I bring this up because Ocean Vuong’s debut novel, On Earth We’re Briefly Gorgeous, has a deceptive quality which brought “Cat Person” to mind; more than once while reading it, I had to remind myself that it was a novel and not a memoir. Even a brief glance at Vuong’s life story will make it clear that there are elements of autobiography in On Earth We’re Briefly Gorgeous, but it’s still fiction at the end of the day. The deceptiveness doesn’t stem from similarities between Vuong’s life and the life of the novel’s narrator, Little Dog, however—it stems from Vuong’s uncanny ability to split your soul with his utterly convincing characters.

Nothing in On Earth We’re Briefly Gorgeous feels false.
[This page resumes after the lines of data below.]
(* ===== verification/MountConfinement.v ===== *)
(** * MountConfinement: the mount helper's calls are confined

    Every call of the helper of SecureMount that changes something (makes a
    directory or a file, changes an owner or a mode, mounts or unmounts) acts on
    a place that was reached by descriptors from the sandbox root named in its
    arguments, along the components of the target and never through a symbolic
    link, after that root was found to be a private sandbox instance of the
    caller; and the mount itself is one of four kinds.  Nothing is assumed of
    the kernel's answers. *)
From Stdlib Require Import Ascii String NArith ZArith Lia.
From stdpp Require Import base list strings.
From S2P Require Import Prelude Effects RustStr RustNum RustPath MountCalls SecureMount.

(** ** What a call has to be justified by *)

Definition name_of (c : component) : option string := match c with Normal n => Some n | _ => None end.
Definition names (p : path) : list string := omap name_of (components p).

(** The flags of [openat] that fail on a symbolic link and stay beneath the
    directory: for a directory, for anything, and for a file that must not exist. *)
Definition no_link_dir : list OpenFlag := [O_RDONLY; O_DIRECTORY; O_CLOEXEC; O_NOFOLLOW; O_RESOLVE_BENEATH].
Definition no_link_entry : list OpenFlag := [O_RDONLY; O_CLOEXEC; O_NOFOLLOW; O_RESOLVE_BENEATH].
Definition new_file : list OpenFlag := [O_RDWR; O_CREAT; O_EXCL; O_CLOEXEC; O_NOFOLLOW; O_RESOLVE_BENEATH].

(** [d] was opened from [d0] by one call per name, each of which fails on a
    symbolic link and on anything but a directory. *)
Inductive walked (t : trace) (d0 : Z) : list string -> Z -> Prop :=
| walk_here : walked t d0 [] d0
| walk_dup l d d' : walked t d0 l d -> EDup d (inl d') ∈ t -> walked t d0 l d'
| walk_step l d n d' : walked t d0 l d -> EOpenAt d n no_link_dir 0 (inl d') ∈ t -> walked t d0 (l ++ [n]) d'.

(** [d] was opened from the root of the file system, along an absolute path. *)
Definition opened_dir (t : trace) (p : path) (d : Z) : Prop :=
  is_absolute p = true /\ exists s, EOpen "/" [O_RDONLY; O_DIRECTORY; O_CLOEXEC] (inl s) ∈ t /\ walked t s (names p) d.

(** The working directory. *)
Definition cwd_step (c : option Z) (e : Event) : option Z :=
  match e with EFchdir d (inl _) => Some d | _ => c end.
Definition cwd (t : trace) : option Z := fold_left cwd_step t None.

(** The helper runs as root for [uid]. *)
Definition called_by (t : trace) (uid : Z) : Prop := EGeteuid 0 ∈ t /\ EGetuid uid ∈ t /\ uid <> 0%Z.

(** [fd] is the directory [p], which has the expected identity; its canonical
    form has the directory [runtime] above it, by which nobody but [uid] gets
    to it. *)
Definition identified (t : trace) (fd : Z) (device inode : string) : Prop :=
  exists i st, parse_file_identity device inode = Ok i /\ EFstat fd (inl st) ∈ t /\
    sf_device st = id_device i /\ sf_inode st = id_inode i.
Definition private_dir (t : trace) (runtime : path) (fd uid : Z) : Prop :=
  exists m st, EMetadata runtime (inl m) ∈ t /\ sf_uid m = uid /\ Z.land (sf_mode m) 63 = 0%Z /\
    EFstat fd (inl st) ∈ t /\ sf_uid st = uid.

Definition sandbox_root (t : trace) (root device inode : string) (uid fd : Z) : Prop :=
  called_by t uid /\ opened_dir t root fd /\ identified t fd device inode /\
  (exists canonical app chroots runtime, ECanonicalize root (inl canonical) ∈ t /\ parent canonical = Some app /\
     parent app = Some chroots /\ parent chroots = Some runtime /\ file_name_of chroots = Some "chroots" /\
     private_dir t runtime fd uid) /\
  exists info st st', EOpenAt fd ".flatpak-info" [O_RDONLY; O_CLOEXEC; O_NOFOLLOW] 0 (inl info) ∈ t /\
    EFstat info (inl st) ∈ t /\ sf_uid st = uid /\ EFstat info (inl st') ∈ t /\ type_of_mode (sf_mode st') = S_IFREG.

(** The source of a nullfs mount was opened without following a symbolic link,
    and has the expected identity unless it is in the staging directory. *)
Definition source_checked (t : trace) (root : path) (source device inode : string) : Prop :=
  exists q n dir d, parent source = Some q /\ file_name_of source = Some n /\ opened_dir t q dir /\
    EOpenAt dir n no_link_entry 0 (inl d) ∈ t /\
    (path_starts_with source (join_path root PRIVATE_SOURCE_ROOT) = true \/ identified t d device inode).

(** The owner and the mode that the helper last gave a directory. *)
Definition owner_step (d : Z) (o : option (Z * Z)) (e : Event) : option (Z * Z) :=
  match e with EFchown d' u g (inl _) => if (d' =? d)%Z then Some (u, g) else o | _ => o end.
Definition mode_step (d : Z) (o : option Z) (e : Event) : option Z :=
  match e with EFchmod d' m (inl _) => if (d' =? d)%Z then Some m else o | _ => o end.
Definition owner_given (d : Z) (t : trace) : option (Z * Z) := fold_left (owner_step d) t None.
Definition mode_given (d : Z) (t : trace) : option Z := fold_left (mode_step d) t None.

(** Nobody but root changes the entries of [d]: it is root's and nobody may
    write to it, or it is on a read-only file system. *)
Definition locked (d : Z) (t : trace) : Prop :=
  (owner_given d t = Some (0, 0)%Z /\ exists m, mode_given d t = Some m /\ Z.land m 146 = 0%Z) \/
  (EFchown d 0 0 (inr EROFS) ∈ t /\ exists s, EFstatfs d (inl s) ∈ t /\ Z.odd (f_flags s) = true).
Vuong is a poet, and it shows: his prose is liquid, hypnotic, dreamlike, and it somehow never becomes purple. And his characters feel ripped from real life, fully dimensional from the first word. I don’t even know how to speak about his work in anything other than superlatives—Vuong, who is only thirty years old(!), is, quite simply, one of the finest and most mature writers I have ever had the pleasure to read.

It feels reductive to even address what On Earth We’re Briefly Gorgeous is about, because it could be about a plastic bag lying in a parking lot and Vuong would probably transform it into a heartbreaking meditation on the nature of humanity, but just so we’re all on the same page: On Earth We’re Briefly Gorgeous is an epistolary novel about Little Dog, a gay Vietnamese immigrant who is writing to his illiterate, abusive mother about his experiences growing up in America. As that description should indicate, this is not a light read. If you are sensitive to depictions of abuse (including animal abuse), addiction, or homophobia, please tread carefully.

Sometimes, I read a book and I want to review it so I can (hopefully) convince others to read it. Other times, I just want to purchase dozens of copies, hand them out to everyone who passes by, and say, “Trust me.” On Earth We’re Briefly Gorgeous is one of those books. Trust me.